The diverse agents in multi-agent perception systems may be from different companies. Each company might use the identical classic neural network architecture based encoder for feature extraction. However, the data source to train the various agents is independent and private in each company, leading to the Distribution Gap of different private data for training distinct agents in multi-agent perception system. The data silos by the above Distribution Gap could result in a significant performance decline in multi-agent perception. In this paper, we thoroughly examine the impact of the distribution gap on existing multi-agent perception systems. To break the data silos, we introduce the Feature Distribution-aware Aggregation (FDA) framework for cross-domain learning to mitigate the above Distribution Gap in multi-agent perception. FDA comprises two key components: Learnable Feature Compensation Module and Distribution-aware Statistical Consistency Module, both aimed at enhancing intermediate features to minimize the distribution gap among multi-agent features. Intensive experiments on the public OPV2V and V2XSet datasets underscore FDA's effectiveness in point cloud-based 3D object detection, presenting it as an invaluable augmentation to existing multi-agent perception systems.

Figures (4)

• Figure 1: Illustration of the Distribution Gap of different independent private data for training distinct agents in multi-agent perception. Here we use V2X cooperative perception in autonomous driving as an example.

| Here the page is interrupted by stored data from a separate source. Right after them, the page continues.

Lemma prompt_states_week_witness :
  (Z.abs 1764547200000 <= JS.maxTime)%Z
  /\ (1764547200000 + 6 * JS.msPerDay <= JS.maxTime)%Z
  /\ AIService.buildMarketEventsPrompt (-18000000) (JS.Time 1764547200000)
     = (AIService.prompt_head ++ "November 30, 2025 to December 6, 2025"
        ++ AIService.prompt_tail)%string
  /\ AIService.buildMarketEventsPrompt 0 (JS.Time 1764547200000)
     = (AIService.prompt_head ++ "December 1, 2025 to December 7, 2025"
        ++ AIService.prompt_tail)%string.
Proof.
  assert (H1 : (Z.abs 1764547200000 <= JS.maxTime)%Z) by (vm_compute; discriminate).
  assert (H2 : (1764547200000 + 6 * JS.msPerDay <= JS.maxTime)%Z)
    by (vm_compute; discriminate).
  split; [exact H1|]. split; [exact H2|]. split.
  - exact (proj1 (prompt_states_week (-18000000) 1764547200000 H1 H2)).
  - exact (proj1 (prompt_states_week 0 1764547200000 H1 H2)).
Defined.

(** ** Single records, updates and deletions *)

Section Records.
Import MarketEventsService MarketEventsRecords.

Lemma served_add (a b : nat) (db : Supabase) :
  served (a + b) db -> served a db /\ served b (after_requests a db).
Proof.
  revert db. induction a as [|a IH]; intros db H.
  - rewrite after_requests_0. split; [constructor | exact H].
  - apply served_S in H. destruct H as [H1 H].
    apply IH in H. destruct H as [Ha Hb]. rewrite after_requests_S in Hb.
    split; [|exact Hb].
    unfold served, after_requests in *. simpl in *.
    destruct (failures db) as [|f fs]; simpl in *; [constructor|].
    inversion H1; subst. now constructor.
Qed.

Lemma after_requests_add (a b : nat) (db : Supabase) :
  after_requests b (after_requests a db) = after_requests (a + b) db.
Proof.
  unfold after_requests. simpl. now rewrite skipn_skipn, Nat.add_comm.
Qed.

Lemma filter_none {A : Type} (p : A -> bool) (l : list A) :
  (forall x, In x l -> p x = false) -> filter p l = [].
Proof.
  induction l as [|x l IH]; intros H; simpl; [reflexivity|].
  rewrite (H x (or_introl eq_refl)). apply IH. intros y Hy. apply H. now right.
Qed.

Lemma filter_all {A : Type} (p : A -> bool) (l : list A) :
  (forall x, In x l -> p x = true) -> filter p l = l.
Proof.
  induction l as [|x l IH]; intros H; simpl; [reflexivity|].
  rewrite (H x (or_introl eq_refl)). f_equal. apply IH. intros y Hy. apply H. now right.
Qed.



Lemma delete_where_served (db : Supabase) (condition : MarketEvent -> bool) :
  served 1 db ->
  delete_where db condition
  = (Data (filter condition (market_events db)),
     with_rows (after_requests 1 db)
       (filter (fun r => negb (condition r)) (market_events db))).
Proof.
  intros H. unfold delete_where. now rewrite (request_served db H).
Qed.



Lemma filter_patched (key : nat) (updates : Partial.UpdateMarketEvent) (time : Z)
    (rows : list MarketEvent) :
  filter (has_id key)
    (map (fun r => if has_id key r then patch updates time r else r) rows)
  = map (patch updates time) (filter (has_id key) rows).
Proof.
  induction rows as [|r rows IH]; simpl; [reflexivity|].
  destruct (has_id key r) eqn:E.
  - unfold has_id in *. cbn [patch id]. rewrite E. simpl. now rewrite IH.
  - rewrite E. exact IH.
Qed.

(** X11. [updateEvent] with at least one field, on a table that holds one
    record with the key: the record takes the given fields and keeps the
    others, its key and its creation time; every other record stays as it
    is, at its place; the updated record is returned, and [getEventById]
    returns it afterwards. *)
Theorem update_changes_one_record (db : Supabase) (key : nat)
    (updates : Partial.UpdateMarketEvent) (row : MarketEvent) :
  filter (has_id key) (market_events db) = [row] ->
  Partial.is_empty updates = false ->
  served 2 db ->
  exists updated db1,
    updateEvent db key updates = (Normal (Some updated), db1)
    /\ id updated = key
    /\ created_at updated = created_at row
    /\ fields updated = assign updates (fields row)
    /\ length (market_events db1) = length (market_events db)
    /\ (forall n r, nth_error (market_events db) n = Some r -> id r <> key ->
        nth_error (market_events db1) n = Some r)
    /\ getEventById db1 key = (Normal (Some updated), after_requests 1 db1).
Proof.
  intros Hrow Hgiven Hserved.
  apply (served_add 1 1) in Hserved. destruct Hserved as [H1 H2].
  assert (Hkey : id row = key).
  { assert (Hin : In row (filter (has_id key) (market_events db)))
      by (rewrite Hrow; now left).
    apply filter_In in Hin. destruct Hin as [_ Hin]. now apply Nat.eqb_eq in Hin. }
  unfold updateEvent, update_by_id. rewrite (request_served db H1), Hgiven.
  change (market_events (after_requests 1 db)) with (market_events db).
  change (now (after_requests 1 db)) with (now db).
  rewrite Hrow. cbn [map single].
  eexists. eexists. split; [reflexivity|].
  split; [exact Hkey|]. split; [reflexivity|]. split; [reflexivity|].
  cbn [market_events with_rows]. split; [apply length_map|]. split.
  - intros n r Hn Hr. rewrite nth_error_map, Hn. cbn [option_map].
    unfold has_id. now replace (id r =? key)%nat with false
      by (symmetry; now apply Nat.eqb_neq).
  - unfold getEventById, select_by_id.
    match goal with
    | |- context [request ?d] =>
        assert (Hs : served 1 d) by exact H2; rewrite (request_served d Hs)
    end.
    cbn [market_events after_requests with_rows].
    now rewrite filter_patched, Hrow.
Qed.

Lemma update_changes_one_record_witness :
  let db := Sample.store [Sample.row 0 Sample.first; Sample.row 1 cpi] [] in
  let updates :=
    {| Partial.date := None; Partial.event := None; Partial.type := None;
       Partial.description := Some "Revised";
       Partial.significance := Some Low;
       Partial.market_sentiment := None; Partial.citations := None |} in
  exists updated db1,
    updateEvent db 1 updates = (Normal (Some updated), db1)
    /\ description (fields updated) = "Revised"
    /\ event (fields updated) = "US CPI"
    /\ market_events db1 = [Sample.row 0 Sample.first; updated]
    /\ getEventById db1 1 = (Normal (Some updated), after_requests 1 db1).
Proof.
  intros db updates.
  destruct (update_changes_one_record db 1 updates (Sample.row 1 cpi)
              eq_refl eq_refl ltac:(constructor))
    as (updated & db1 & Hu & _ & _ & _ & _ & _ & Hg).
  exists updated, db1. injection Hu as <- <-.
  repeat split; try reflexivity; exact Hg.
Defined.



(** *** The loop over a served store *)

Lemma checkDuplicates_served (l : list CreateMarketEvent) :
  forall db,
    served (length l) db ->
    checkDuplicates db l [] 0
    = (filter (fun c => negb (held db c)) l, length (filter (held db) l),
       after_requests (length l) db).
Proof.
  induction l as [|c l IH]; intros db Hserved; simpl.
  - now rewrite after_requests_0.
  - apply served_S in Hserved. destruct Hserved as [H1 Hn].
    unfold findExistingEvent, select_single. rewrite (request_served db H1).
    change (market_events (after_requests 1 db)) with (market_events db).
    assert (Hh : held db c
                 = match filter (matches (event c) (date c)) (market_events db) with
                   | [_] => true
                   | _ => false
                   end) by reflexivity.
    rewrite Hh. clear Hh.
    destruct (filter (matches (event c) (date c)) (market_events db))
      as [|r [|r' rest]]; cbn [String.eqb Ascii.eqb Bool.eqb negb];
      rewrite checkDuplicates_acc, (IH _ Hn), after_requests_S; reflexivity.
Qed.

Lemma NoDup_map_eq {A B : Type} (f : A -> B) (l : list A) (x y : A) :
  NoDup (map f l) -> In x l -> In y l -> f x = f y -> x = y.
Proof.
  induction l as [|a l IH]; simpl; intros Hnd Hx Hy Hxy; [contradiction|].
  inversion Hnd as [|? ? Hnotin Hnd']; subst.
  destruct Hx as [<-|Hx], Hy as [<-|Hy].
  - reflexivity.
  - exfalso. apply Hnotin. rewrite Hxy. now apply in_map.
  - exfalso. apply Hnotin. rewrite <- Hxy. now apply in_map.
  - now apply IH.
Qed.

(** Leaving candidates out of a batch keeps its pairs distinct. *)
Lemma distinct_pairs_filter (keep : CreateMarketEvent -> bool)
    (batch : list CreateMarketEvent) :
  distinct_pairs batch -> distinct_pairs (filter keep batch).
Proof.
  unfold distinct_pairs.
  induction batch as [|c batch IH]; simpl; intros Hnd; [constructor|].
  apply NoDup_cons_iff in Hnd. destruct Hnd as [Hfresh Hnd].
  destruct (keep c); [|now apply IH]. simpl.
  apply NoDup_cons; [|now apply IH].
  intros Hin. apply Hfresh. apply in_map_iff in Hin.
  destruct Hin as (x & Hx & Hin). apply filter_In in Hin.
  apply in_map_iff. exists x. tauto.
Qed.

Lemma is_pair_key (ev dt : string) (c : CreateMarketEvent) :
  is_pair ev dt c = true <-> (event c, date c) = (ev, dt).
Proof.
  unfold is_pair. rewrite andb_true_iff, !String.eqb_eq. split.
  - now intros [-> ->].
  - intros H. now injection H.
Qed.

Lemma filter_number_rows (ev dt : string) (t : Z) (u : list CreateMarketEvent) :
  forall n,
    length (filter (matches ev dt) (number_rows n t u))
    = length (filter (is_pair ev dt) u).
Proof.
  induction u as [|c u IH]; intros n; simpl; [reflexivity|].
  unfold matches at 1, is_pair at 1. cbn [fields].
  destruct ((event c =? ev) && (date c =? dt)); simpl; now rewrite IH.
Qed.

Lemma distinct_pairs_once (ev dt : string) (u : list CreateMarketEvent) :
  distinct_pairs u -> length (filter (is_pair ev dt) u) <= 1.
Proof.
  unfold distinct_pairs. induction u as [|c u IH]; simpl; intros Hnd; [lia|].
  inversion Hnd as [|? ? Hnotin Hnd']; subst.
  destruct (is_pair ev dt c) eqn:E; [|now apply IH].
  rewrite filter_none; [simpl; lia|].
  intros x Hx. destruct (is_pair ev dt x) eqn:Ex; [|reflexivity].
  exfalso. apply Hnotin. apply is_pair_key in E, Ex. rewrite E, <- Ex.
  now apply (in_map (fun c => (event c, date c))).
Qed.

Lemma not_held_absent (db : Supabase) (c : CreateMarketEvent) :
  at_most_once db -> held db c = false ->
  filter (matches (event c) (date c)) (market_events db) = [].
Proof.
  intros Hat Hc. specialize (Hat (event c) (date c)). unfold held in Hc.
  destruct (filter (matches (event c) (date c)) (market_events db))
    as [|r [|r' rest]]; [reflexivity | discriminate | simpl in Hat; lia].
Qed.

Lemma length_one {A : Type} (l : list A) : length l = 1 -> exists x, l = [x].
Proof.
  destruct l as [|x [|y l]]; simpl; intros H; try discriminate. now exists x.
Qed.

• Figure 2: Architecture of the proposed Feature Distribution-aware Aggregation (FDA) framework. FDA leverages LFCM to generate residual compensation map to enhance other-agent features, then utilizes DSCM to mitigate Distribution Gaps.
• Figure 3: 3D object detection visualization.Orange point cloud is ego vehicle, and the white color of point clouds are CAVs. Green and red 3D bounding boxes represent the ground truth and prediction respectively. The detection results of the proposed FDA are clearly more accurate. False detection errors are highlighted using purple arrows.
• Figure 4: Visualization of intermediate features before and after our FDA. Two samples of point clouds are selected on OPV2V testing set to evaluate CoBEVT xu2023cobevt, where Orange point cloud is ego vehicle. It is evident that after applying the FDA, the intermediate features from CAVs exhibit more similar patterns to those of the ego. Bright pixels may tend to represent the objects.